28.この打順の意図とは
富士谷000 00=0
東山菅300 03=6
(富)堂上、柏原―近藤
(東)大崎、板垣―仙波
「いや~天才に挟まれるって辛いわぁ~」
二死二塁、なんとも言えない微妙なチャンスで、俺――鈴木優太の打席が回ってきた。
嫌なんだよなこの打順。かっしーがよく打つからチャンスで回ってくるし、後ろにはつよぽん(堂上)がいるから、美味しい所は持っていかれる。
いやー本当に嫌になるね。
「おっしゃぁーす」
ブラスバンドが奏でるSEE OFFと共に、適当に会釈して右打席に入る。
投手はノッポの板垣パイセン。ま、無理して長打を狙う必要はないっしょ。
俺は四球か単打でいい。つよぽんが決めてくれるし、かっしーならまたチャンスを作ってくれるから。
狙い球は特になし。
タイミングはストレートで取って、変化球には腕で合わせて、コースには逆らわない。
打撃には色々な考え方があるけど、俺は単打ならこれで打てる。
初球、真ん中に入ってくるスライダー。
見逃してストライク。こういう球をフルスイングしたら楽しそうだけど、せっかくのチャンスで軽率な打撃はできない。
決して、長打力に自信が無い訳じゃない。
ただ、かっしーからつよぽんに繋げる事が、このチームの最善手というだけ。
そして――その最善手こそが、俺を拾ってくれた富士谷にできる、唯一の恩返しだから。
二球目、外角高めに浮いたストレート。
レベルスイングを意識して、スッとバットを出してみる。
しっかりとした手応えを感じると、捉えた当たりはセカンドの頭を越えていった。
「おおおおおおおおおおお!!」
「ホームいけるぞー!!」
その瞬間、大歓声に包まれながら、かっしーは三塁を蹴って行った。
その行く末を、俺は一塁ベース付近で見守る事しかできない。
「亮司、バックホーム!」
ライトから好返球が返ってくる。
しかし、それ以上にかっしーの足が速い。

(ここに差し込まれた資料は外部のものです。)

(* ===== verification/Deliver.v ===== *)
(** * Witness delivery: [src/witness/runner.go]

    [RunOnce] reads the due rows, groups them by witness, and runs one goroutine
    for each group; a schedule says which of them acts next.  A goroutine acts by
    whole deliveries: submitting and verifying do not touch the store, so the
    only shared step of a delivery is its commit.  Sending its outcome and the
    deferred [Done] are steps of their own: a send waits for room in the buffer
    of the channel, which nobody reads before the counter is zero.  What others
    do to the store before each call is a turn, as for the checkpoint runner. *)

From S2P Require Import Prelude DtMmr Mmr Cll Portable Engine Backend Rfc3339 Codec Checkpoint Delivery Runner.
From S2P Require Import Client.
Import Cll Portable Backend Checkpoint Delivery Client.

Module Deliver.

Local Open Scope Z_scope.

(** [type Submitter interface]: a submission with what surrounds it. *)
Definition Submitter (X : Type) : Type := X -> bytes -> outcome Receipt.

(** [type Verifier interface] *)
Definition Verifier : Type := bytes -> Receipt -> check.

(** [type DeliveryRunner struct], without the store, the mutex and the channel *)
Record DeliveryRunner (X : Type) := MkDeliveryRunner {
  config : DeliveryConfig;
  clients : gmap string (Submitter X);
  verifiers : gmap string Verifier
}.
Arguments MkDeliveryRunner {X} config clients verifiers.
Arguments config {X} d.
Arguments clients {X} d.
Arguments verifiers {X} d.

(** A dependency that is [nil] is [None]; the store is always given. *)
Definition dependencyOk {X} (verifiers : gmap string (option Verifier)) (item : string * option (Submitter X)) : bool :=
  is_ok (ValidateIdentifier (fst item)) &&
  match snd item, verifiers !! fst item with
  | Some _, Some (Some _) => true
  | _, _ => false
  end.

(** The copies hold the verifiers of the clients. *)
Definition NewDeliveryRunner {X} (config : DeliveryConfig) (clients : gmap string (option (Submitter X)))
    (verifiers : gmap string (option Verifier)) : result (DeliveryRunner X) :=
  if (PollInterval config <=? 0) || (BaseBackoff config <=? 0) || (MaxBackoff config <? BaseBackoff config) ||
     (Z.of_nat (size clients) =? 0) || (MaxWitnesses <? Z.of_nat (size clients)) ||
     negb (Z.of_nat (size verifiers) =? Z.of_nat (size clients))
  then Err ErrInvalid
  else if forallb (dependencyOk verifiers) (map_to_list clients)
  then
    Ok (MkDeliveryRunner config (omap id clients)
          (omap id (filter (fun v => is_Some (clients !! fst v)) verifiers)))
  else Err ErrInvalid.

(** The channel of capacity one. *)
Definition Notify (notify : bool) : bool := true.

(** What surrounds one delivery: the error of its context when the submission
    is over, the exchange with the witness, and [rand.Int64N]. *)
Record Around (X : Type) := MkAround {
  ar_ctx : check;
  ar_exchange : X;
  ar_draw : Z -> Z
}.
Arguments MkAround {X} ar_ctx ar_exchange ar_draw.
Arguments ar_ctx {X} a.
Arguments ar_exchange {X} a.
Arguments ar_draw {X} a.

(** ** One delivery *)

(** The row a delivery commits, whether it succeeded, and whether the failure
    may be retried. *)
Record Attempt := MkAttempt {
  at_next : WitnessState;
  at_success : bool;
  at_retryable : bool
}.

(** The row with its receipt. *)
Definition receivedWitness (item : WitnessState) (now : Z) (receipt : Receipt) : WitnessState :=
  MkWitness (wit_WitnessID item) (wit_CheckpointSize item) (wit_Checkpoint item)
    ((wit_Attempts item + 1) mod two32) now
    (Some (Cll.MkReceipt (rc_Bytes receipt) (rc_EntryHash receipt) (rc_EntryHashScheme receipt)
             (Some (rc_LeafIndex receipt)) (Some (rc_TreeSize receipt)))) false "".

(** ** The results channel *)

(** What a goroutine reports: [type outcome struct]. *)
Abbreviation Outcome := (Z * check)%type.

(** [make(chan outcome, capacity)] *)
Record Channel := MkChannel {
  ch_capacity : nat;
  ch_buffer : list Outcome
}.

(** A send while nobody receives: it goes into the buffer, and blocks ([None])
    when the buffer is full. *)
Definition send (results : Channel) (out : Outcome) : option Channel :=
  if (length (ch_buffer results) <? ch_capacity results)%nat
  then Some (MkChannel (ch_capacity results) (ch_buffer results ++ [out]))
  else None.

Section Deliver.
Context {S Env X : Type} `{BK : Backend S Env} `{DT : DtMmr} `{CB : Cbor} `{CS : Cose} `{TX : Texts}.

Abbreviation Turn := (Runner.Turn S Env (Around X)).
Abbreviation World := (Runner.World (S := S)).

Variable turns : nat -> Turn.
Variable runner : DeliveryRunner X.

(** [ParseRecord(item.Checkpoint)] and [VerifySignature] *)
Definition checkpointOk (statement : bytes) : bool :=
  match ParseRecord statement with
  | Ok record => is_ok (VerifySignature record)
  | Err _ => false
  end.

(** [deliver] up to its commit. *)
Definition attempt (around : Around X) (now : Z) (id : string) (item : WitnessState) : result Attempt :=
  let delay := backoff (ar_draw around) (config runner) (wit_Attempts item) in
  match clients runner !! id, verifiers runner !! id with
  | Some client, Some verifier =>
      if negb (checkpointOk (wit_Checkpoint item))
      then Ok (MkAttempt (failedWitness item now true "stored checkpoint failed verification" delay) false false)
      else
        let submitted := client (ar_exchange around) (wit_Checkpoint item) in
        match ar_ctx around with
        | Err err => Err err
        | Ok _ =>
            match submitted with
            | Failed err =>
                let retryable := IsRetryable err in
                Ok (MkAttempt (failedWitness item now (negb retryable) (errorText err) delay) false retryable)
            | Done receipt =>
                match verifier (wit_Checkpoint item) receipt with
                | Err err => Ok (MkAttempt (failedWitness item now true (valueText err) delay) false false)
                | Ok _ => Ok (MkAttempt (receivedWitness item now receipt) true false)
                end
            end
        end
  | _, _ => Err ErrInvalid
  end.

Definition deliver (w : World) (now : Z) (id : string) (item : WitnessState) : World * result (bool * bool) :=
  let turn := Runner.turnOf turns w in
  let w' := Runner.arrive turns w in
  match attempt (Runner.t_sign turn) now id item with
  | Err err => (w', Err err)
  | Ok a =>
      let '(s, committed) := b_CommitWitness (fst w') (Runner.t_env turn) (wit_Attempts item) (at_next a) in
      ((s, snd w'), _ ← committed; Ok (at_success a, at_retryable a))
  end.

(** ** The goroutines *)

(** Where a goroutine is: before a delivery with the rows left and the number
    completed, at [results <- outcome], or past it, with the deferred
    [wait.Done()] to run. *)
Inductive Task :=
| Delivering (items : list WitnessState) (completed : Z)
| Sending (out : Outcome)
| Returning.

(** The loop of a goroutine up to its next delivery, or to its send. *)
Definition stepDelivering (w : World) (now : Z) (id : string) (items : list WitnessState) (completed : Z) : World * Task :=
  match items with
  | [] => (w, Sending (completed, Ok tt))
  | item :: items =>
      let '(w, delivered) := deliver w now id item in
      match delivered with
      | Err err => (w, Sending (completed, Err err))
      | Ok (success, retryable) =>
          let completed := if (success : bool) then completed + 1 else completed in
          if (retryable : bool) then (w, Sending (completed, Ok tt))
          else (w, Delivering items completed)
      end
  end.

(** The goroutines that have not returned, the channel, and the counter of the
    [WaitGroup]. *)
Record Pool := MkPool {
  pl_world : World;
  pl_tasks : gmap string Task;
  pl_results : Channel;
  pl_wait : Z
}.

(** The goroutine of [id] acts; nothing happens if it has returned or if it
    blocks. *)
Definition stepPool (now : Z) (pool : Pool) (id : string) : Pool :=
  match pl_tasks pool !! id with
  | None => pool
  | Some (Delivering items completed) =>
      let '(w, task) := stepDelivering (pl_world pool) now id items completed in
      MkPool w (<[id := task]> (pl_tasks pool)) (pl_results pool) (pl_wait pool)
  | Some (Sending out) =>
      match send (pl_results pool) out with
      | None => pool
      | Some results => MkPool (pl_world pool) (<[id := Returning]> (pl_tasks pool)) results (pl_wait pool)
      end
  | Some Returning => MkPool (pl_world pool) (delete id (pl_tasks pool)) (pl_results pool) (pl_wait pool - 1)
  end.

Definition runPool (schedule : list string) (now : Z) (pool : Pool) : Pool :=
  fold_left (stepPool now) schedule pool.

(** [groups[item.WitnessID] = append(groups[item.WitnessID], item)] *)
Definition groupItems (pending : list WitnessState) : gmap string (list WitnessState) :=
  fold_left (fun groups item =>
    <[wit_WitnessID item := default [] (groups !! wit_WitnessID item) ++ [item]]> groups) pending ∅.

(** [make(chan outcome, len(groups))], and the loop that starts the goroutines:
    each adds one to the counter. *)
Definition spawn (w : World) (groups : gmap string (list WitnessState)) : Pool :=
  MkPool w ((fun items => Delivering items 0) <$> groups) (MkChannel (size groups) []) (Z.of_nat (size groups)).

(** The loop over the outcomes of the closed channel. *)
Fixpoint collect (results : list Outcome) (completed : Z) : Outcome :=
  match results with
  | [] => (completed, Ok tt)
  | (n, Err err) :: _ => (completed + n, Err err)
  | (n, Ok _) :: results => collect results (completed + n)
  end.

(** The caller waits for the counter, so it does not receive while the
    goroutines run; then it closes the channel and reads it.  [None] when the
    schedule ends and the caller still waits. *)
Definition RunOnce (schedule : list string) (w : World) (now limit : Z) : option (World * Outcome) :=
  let now := NormalizeTime now in
  let turn := Runner.turnOf turns w in
  let w' := Runner.arrive turns w in
  match b_PendingWitnesses (fst w') (Runner.t_env turn) now limit with
  | Err err => Some (w', (0, Err err))
  | Ok pending =>
      let pool := runPool schedule now (spawn w' (groupItems pending)) in
      if pl_wait pool =? 0 then Some (pl_world pool, collect (ch_buffer (pl_results pool)) 0) else None
  end.

(** ** The host loop *)

(** Rounds of [Run] with the clock, the schedule and the wakeup of each; [None]
    when the rounds run out or a schedule is too short. *)
Fixpoint Run (rounds : nat) (schedules : nat -> list string) (clock : nat -> Z) (wakes : nat -> Runner.Wake)
    (round : nat) (w : World) : option (World * error) :=
  match rounds with
  | O => None
  | Datatypes.S rounds =>
      match RunOnce (schedules round) w (clock round) MaxWitnesses with
      | None => None
      | Some (w, (_, outcome)) =>
          match outcome with
          | Ok _ | Err ErrContention =>
              match wakes round with
              | Runner.WakeDone err => Some (w, err)
              | Runner.WakeNotify | Runner.WakeTick => Run rounds schedules clock wakes (Datatypes.S round) w
              end
          | Err err => Some (w, err)
          end
      end
  end.

End Deliver.

End Deliver.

流れるように足から滑り込むと、タッチは間に合わずに1点が入った。
打って投げれて走れる、本当にスゲー選手だわ。
「鈴木くんナイバッチ。流石だね」
のもっち(野本)が爽やかにそう言った。
俺はこの打順が嫌いだ。嫌いなんだけど――。
「ま、気楽に打たせて貰ってるからな~」
レガースを手渡しながら、そう呟いてみた。
※
ホームに生還した俺――柏原竜也は、ベンチに戻ると手厚く歓迎された。
「竜也、ナイバッチ」
孝太さんは、少しだけ嬉しそうにそう言った。
これで1対6。まだ苦しいが、待望の1点が入った。
やはり控え投手は荒っぽい。反撃のチャンスは十分にある。
「なんとか9回までやろう、なんて言わせませんよ。この試合も延長までやって、それで最後は勝ちましょう」
「竜也……」
俺は格好つけてそう言ってみた。
我ながら決まったと思った。その瞬間だった。
「「わぁあああああああああ!!!」」
今日一番の大歓声が湧き起こった。
一体何事だ、と思ってグラウンドに目を向けると、そこには――。
腰に手を当てて俯く板垣さん。
手首をクルクルと回すレフト線審。
そして――無表情でダイヤモンドを一周する、堂上の姿があった。
「いやー、やっぱ嫌いだわ、この打順」
「ふむ……意見が一致したな。俺も不服だ」
6番・堂上のツーランホームラン。
コイツ……本当に一人で3点返す気かよ。空前絶後の負けず嫌いは伊達じゃない。
これで3対6、点差は再び3点となった。
「前言撤回、やっぱ9回で終わらせましょう。ただし、勝つのは自分達ですけどね」
俺はそう言って、口元をニヤリと歪めた。
富士谷000 003=3
東山菅300 03=6
(富)堂上、柏原―近藤
(東)大崎、板垣―仙波
補足「レベルスイング」
バットを水平に振り抜く打ち方。
掬い上げるように振るとアッパースイング、叩き付けるように振るとダウンスイングと呼ばれる。